**EXERCISE DETAILS**
Once you reach the line containing "f = 0%Z \/ f = 1%Z" in the entries below, write out that line and each one after it down to the line containing "match (tr_write_ready [0x88;", exactly and with nothing added.
(PROVIDED ENTRIES Opens)
(* ===== verification/WsOverTcp.v ===== *)
(** * WebSocket over TCP

    The TCP connection of [TcpSocket] discharges what [WsConnect] asks of a transport,
    and the properties of the WebSocket layer are instantiated with it. *)

From S2P Require Import Prelude ByteSource SocketContext TcpSocket WsFrame WsSession WsConnect.

#[export] Instance tcp_transport : Transport TcpConn := {|
  tr_write_ready buf c :=
    let '(s, r) := write_ready buf (tc_socket c) in (mkTcpConn s (tc_polls c), r);
  tr_close reason c :=
    let '(s, _, r) := TcpSocket.close reason (tc_socket c) in (mkTcpConn s (tc_polls c), r);
  tr_is_security _ := false;
  tr_is_closed c := closed (tc_socket c);
  tr_set_timeout ms _ c := mkTcpConn (TcpSocket.set_timeout ms (tc_socket c)) (tc_polls c);
  tr_written c := write_events (tc_socket c);
  tr_closes c := close_events (tc_socket c) |}.

#[export] Instance tcp_transport_laws : TransportLaws TcpConn.
Proof.
  split.
  - intros buf [s polls] c'. cbn. unfold write_ready. destruct (closed s); [done|]. by intros [= <-].
  - intros buf [s polls] Hc. cbn in *. unfold write_ready. rewrite Hc. by eexists.
  - by intros c (Hc & _).
  - intros buf [s polls] c' e. cbn. unfold write_ready. destruct (closed s); [|done]. by intros [= <- <-].
  - intros reason [s polls]. cbn. unfold TcpSocket.close, compare_exchange.
    by destruct s as [? ? ? ? ? ? ? ? [] ? ? ? ? ? [] ? ? ?].
  - intros ms ev [s polls]. by destruct s.
Qed.

(** ** Concrete connections *)

(** A connection with [bs] in the read buffer and the segments [segs] to come. *)
Definition tcp_with (bs : list Z) (segs : list (list Z)) : TcpConn :=
  mkTcpConn (set_read_buf bs (new_socket 0 0)) ((fun seg => [RData seg]) <$> segs).

(** A masked frame head with a payload of [n] bytes. *)
Definition client_head (f op n : Z) : WsHead :=
  mkWsHead f 0 0 0 op (LenComplete n) (KeyComplete [1; 2; 3; 4]%Z).

Lemma client_head_ok f op n :
  f = 0%Z \/ f = 1%Z -> (0 <= op < 16)%Z -> (0 <= n < 2 ^ 63 - 2)%Z -> head_ok (client_head f op n).
Proof.
  intros Hf Hop Hn. unfold head_ok, bit_ok, client_head; cbn.
  split_and!; auto; try lia; [by eexists|by eexists _, _, _, _].
Qed.

(** An echoing sub-protocol. *)
Definition echo : ChildProtocol TcpConn unit := {|
  decode_protocol c w :=
    let '(w, m) := pop_msg w in
    match WsConnect.send TBinary 0 m c with
    | Done (c, r) => Done (c, w, r)
    | _ => Done (c, w, Err Other)
    end;
  close_protocol c _ _ := c;
  protocol_timeout _ c w := Done (c, w, Ok tt) |}.

Definition echo_session : WsSession unit := set_status HandShaked default_session.

Lemma close_sends_status_witness :
  exists s' r, close (Ok tt) (tcp_with [] []) = Done (s', r) /\
    match (tr_write_ready [0x88; 2; 3; 0xe8]%Z (tcp_with [] [])).2 with
    | Ok _ => tr_written s' = tr_written (tcp_with [] []) ++ [[0x88; 2; 3; 0xe8]%Z] /\
              tr_closes s' = tr_closes (tcp_with [] []) ++ [Ok tt]
    | Err _ => tr_written s' = tr_written (tcp_with [] []) /\
               tr_closes s' = tr_closes (tcp_with [] []) ++ [Err Other]
    end.
Proof. exact (close_sends_status (Ok tt) (tcp_with [] [])). Defined.

Lemma head_roundtrip_witness :
  exists bs, head_to (client_head 1 1 300) = Some bs /\
    decode_head bs = Some (Ok (client_head 1 1 300)) /\ length bs = 8.
Proof. apply (head_roundtrip (client_head 1 1 300)). apply client_head_ok; auto; lia. Defined.

Lemma read_head_masked_witness :
  exists a b c d s', key (client_head 1 1 3) = KeyComplete [a; b; c; d] /\
    read_head default_frame (tcp_with [0x81; 0x83; 1]%Z [[2; 3; 4]%Z; [10; 20]%Z; [30; 99]%Z]) =
      Returned (mkWsFrame (client_head 1 1 3) (payload_of [a; b; c; d] [10; 20; 30]%Z)) s' /\
    src_live s' /\ src_stream s' = [99%Z].
Proof.
  apply (read_head_masked (tcp_with [0x81; 0x83; 1]%Z [[2; 3; 4]%Z; [10; 20]%Z; [30; 99]%Z])
    (client_head 1 1 3) [0x81; 0x83; 1; 2; 3; 4]%Z [10; 20; 30]%Z [99]%Z); try done.
  - apply client_head_ok; auto; lia.
  - by left.
Defined.

Lemma read_head_split_closes_witness :
  let s := tcp_with [0x81; 0xfe; 0; 200; 1; 2]%Z [[3; 4; 7; 7; 7]%Z] in
  exists s1 v s2, src_buffered s1 = drop READ_HEAD_LEN (src_buffered s) /\
    src_ready 2 s1 = Some (v, s2) /\
    (v <> 2 -> exists s3, read_head default_frame s =
       Returned (mkWsFrame (mkWsHead 1 0 0 0 1 (LenComplete 200) (KeyPart [1; 2]%Z)) PayloadEmpty)
         (src_close Other s3)).
Proof.
  apply (read_head_split_closes (tcp_with [0x81; 0xfe; 0; 200; 1; 2]%Z [[3; 4; 7; 7; 7]%Z])
    (mkWsHead 1 0 0 0 1 (LenComplete 200) (KeyPart [1; 2]%Z))); vm_compute; done || lia.
Defined.

Lemma fragments_reassembled_witness :
  let fr f op p := mkWsFrame (client_head f op (Z.of_nat (length p))) (PayloadRaw p) in
  let w' := mkWsSession HandShaked TText (Some []) [[10; 20; 30]%Z] None in
  process_frames echo [fr 0 1 [10]; fr 0 0 [20]; fr 1 0 [30]]%Z (tcp_with [] [], ctx_of echo_session)
    = decode echo w' (tcp_with [] []) (ctx_of w').
Proof.
  apply (fragments_reassembled echo (mkWsFrame (client_head 0 1 1) (PayloadRaw [10%Z]))
    [mkWsFrame (client_head 0 0 1) (PayloadRaw [20%Z])]
    (mkWsFrame (client_head 1 0 1) (PayloadRaw [30%Z])) (tcp_with [] []) echo_session); try done.
  by apply Forall_singleton.
Defined.

Lemma ping_payload_misplaced_witness :
  let ping := mkWsFrame (client_head 1 9 2) (PayloadRaw [1; 2]%Z) in
  let data := mkWsFrame (client_head 1 2 1) (PayloadRaw [3]%Z) in
  let s1 := (tr_write_ready [0x8a; 0]%Z (tcp_with [] [])).1 in
  let w' := mkWsSession HandShaked TBinary (Some []) [[1; 2; 3]%Z] None in
  process_frames echo [ping; data] (tcp_with [] [], ctx_of echo_session) = decode echo w' s1 (ctx_of w').
Proof.
  apply (ping_payload_misplaced echo (mkWsFrame (client_head 1 9 2) (PayloadRaw [1; 2]%Z))
    (mkWsFrame (client_head 1 2 1) (PayloadRaw [3]%Z)) (tcp_with [] [])
    (tr_write_ready [0x8a; 0]%Z (tcp_with [] [])).1 echo_session); done.
Defined.

Lemma frames_after_close_handled_witness :
  let cl := mkWsFrame (client_head 1 8 2) (PayloadRaw [3; 0xe8]%Z) in
  let data := mkWsFrame (client_head 1 2 1) (PayloadRaw [7]%Z) in
  let s1 := (tr_write_ready [0x88; 0]%Z (tcp_with [] [])).1 in
  let w' := mkWsSession Closing TBinary (Some []) [[3; 0xe8; 7]%Z] None in
  process_frames echo [cl; data] (tcp_with [] [], ctx_of echo_session) = decode echo w' s1 (ctx_of w').
Proof.
  apply (frames_after_close_handled echo (mkWsFrame (client_head 1 8 2) (PayloadRaw [3; 0xe8]%Z))
    (mkWsFrame (client_head 1 2 1) (PayloadRaw [7]%Z)) (tcp_with [] [])
    (tr_write_ready [0x88; 0]%Z (tcp_with [] [])).1 echo_session); done.
Defined.

(** Two frames in segments that do not respect their boundaries. *)
Definition two_wires : list wire :=
  [mkWire (client_head 1 1 1) [65%Z]; mkWire (client_head 1 2 2) [66; 67]%Z].

Lemma read_frames_whole_witness :
  let s := tcp_with [0x81; 0x81; 1; 2]%Z [[3; 4; 65; 0x82; 0x82; 1]%Z; [2; 3; 4; 66; 67]%Z] in
  exists fs1 fs2 s', two_wires = fs1 ++ fs2 /\ src_live s' /\ src_stream s' = concat (wire_bytes <$> fs2) /\
    (length fs1 <= 128 /\ src_buffered s' = [] /\
       read_frames FRAMES_FUEL [] s = Done (inl (wire_frame <$> fs1, s')) \/
     length fs1 = 129 /\
       exists r, close (Err Other) s' = Done r /\ read_frames FRAMES_FUEL [] s = Done (inr r.1)).
Proof.
  apply (read_frames_whole two_wires
    (tcp_with [0x81; 0x81; 1; 2]%Z [[3; 4; 65; 0x82; 0x82; 1]%Z; [2; 3; 4; 66; 67]%Z])); [|done..].
  repeat constructor; try (cbn; lia); apply client_head_ok; auto; lia.
Defined.

(** Three bytes of a head, then the connection is gone. *)
Lemma closed_mid_head_witness :
  let c := mkTcpConn (set_closed true (set_read_buf [0x81; 0x81; 1]%Z (new_socket 0 0))) [] in
  exists r, close (Err Other) c = Done r /\
    handle_readed echo (c, ctx_of echo_session) = Done (r.1, ctx_of echo_session).
Proof.
  apply (closed_mid_head echo
    (mkTcpConn (set_closed true (set_read_buf [0x81; 0x81; 1]%Z (new_socket 0 0))) []) echo_session);
    try done. vm_compute; lia.
Defined.

Lemma broadcast_all_witness :
  let c u := mkWsSocket u 0 in
  let store : gmap Z TcpConn := {[ 7%Z := tcp_with [] []; 8%Z := tcp_with [] []; 9%Z := tcp_with [] [] ]} in
  exists f buf store', single_with_window_bits_and_payload (frame_type_to TText) 0 [65%Z] = Some f /\
    frame_to f = Some buf /\
    broadcast [c 7; c 8; c 7]%Z TText [65%Z] store = Done (store', Ok tt) /\
    forall u, store' !! u =
      Nat.iter (length (filter (fun c => ws_uid c = u) [c 7; c 8; c 7]%Z))
        (fun s => (tr_write_ready buf s).1) <$> store !! u.
Proof.
  apply (broadcast_all TText [65%Z] (mkWsSocket 7 0) [mkWsSocket 8 0; mkWsSocket 7 0]
    {[ 7%Z := tcp_with [] []; 8%Z := tcp_with [] []; 9%Z := tcp_with [] [] ]}); reflexivity.
Defined.

Lemma echo_keeps_status s w s' w' r :
  decode_protocol echo s w = Done (s', w', r) -> status w' = status w.
Proof.
  unfold decode_protocol, echo. pose proof (pop_msg_status w) as Hw. destruct (pop_msg w) as [w1 m].
  destruct (WsConnect.send TBinary 0 m s) as [[]| | |]; intros; by simplify_eq.
Qed.

Lemma echo_timeout_keeps_status ev s w s' w' r :
  protocol_timeout echo ev s w = Done (s', w', r) -> status w' = status w.
Proof. by intros [= <- <- <-]. Qed.

Lemma status_advances_witness :
  exists w', (handle_writed (tcp_with [] [], ctx_of (@default_session unit))).2 = ctx_of w' /\
    0 <= status_rank (status w') /\
    (2 <= 0 -> handle_readed echo (handle_writed (tcp_with [] [], ctx_of default_session)) =
       Done (handle_writed (tcp_with [] [], ctx_of default_session))).
Proof.
  apply (status_advances echo echo_keeps_status echo_timeout_keeps_status (tcp_with [] []) default_session).
  apply rtc_once. apply (step_writed echo).
Defined.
(PROVIDED ENTRIES Closes)
**ANSWER SECTION**
  f = 0%Z \/ f = 1%Z -> (0 <= op < 16)%Z -> (0 <= n < 2 ^ 63 - 2)%Z -> head_ok (client_head f op n).
Proof.
  intros Hf Hop Hn. unfold head_ok, bit_ok, client_head; cbn.
  split_and!; auto; try lia; [by eexists|by eexists _, _, _, _].
Qed.

(** An echoing sub-protocol. *)
Definition echo : ChildProtocol TcpConn unit := {|
  decode_protocol c w :=
    let '(w, m) := pop_msg w in
    match WsConnect.send TBinary 0 m c with
    | Done (c, r) => Done (c, w, r)
    | _ => Done (c, w, Err Other)
    end;
  close_protocol c _ _ := c;
  protocol_timeout _ c w := Done (c, w, Ok tt) |}.

Definition echo_session : WsSession unit := set_status HandShaked default_session.

Lemma close_sends_status_witness :
  exists s' r, close (Ok tt) (tcp_with [] []) = Done (s', r) /\
    match (tr_write_ready [0x88; 2; 3; 0xe8]%Z (tcp_with [] [])).2 with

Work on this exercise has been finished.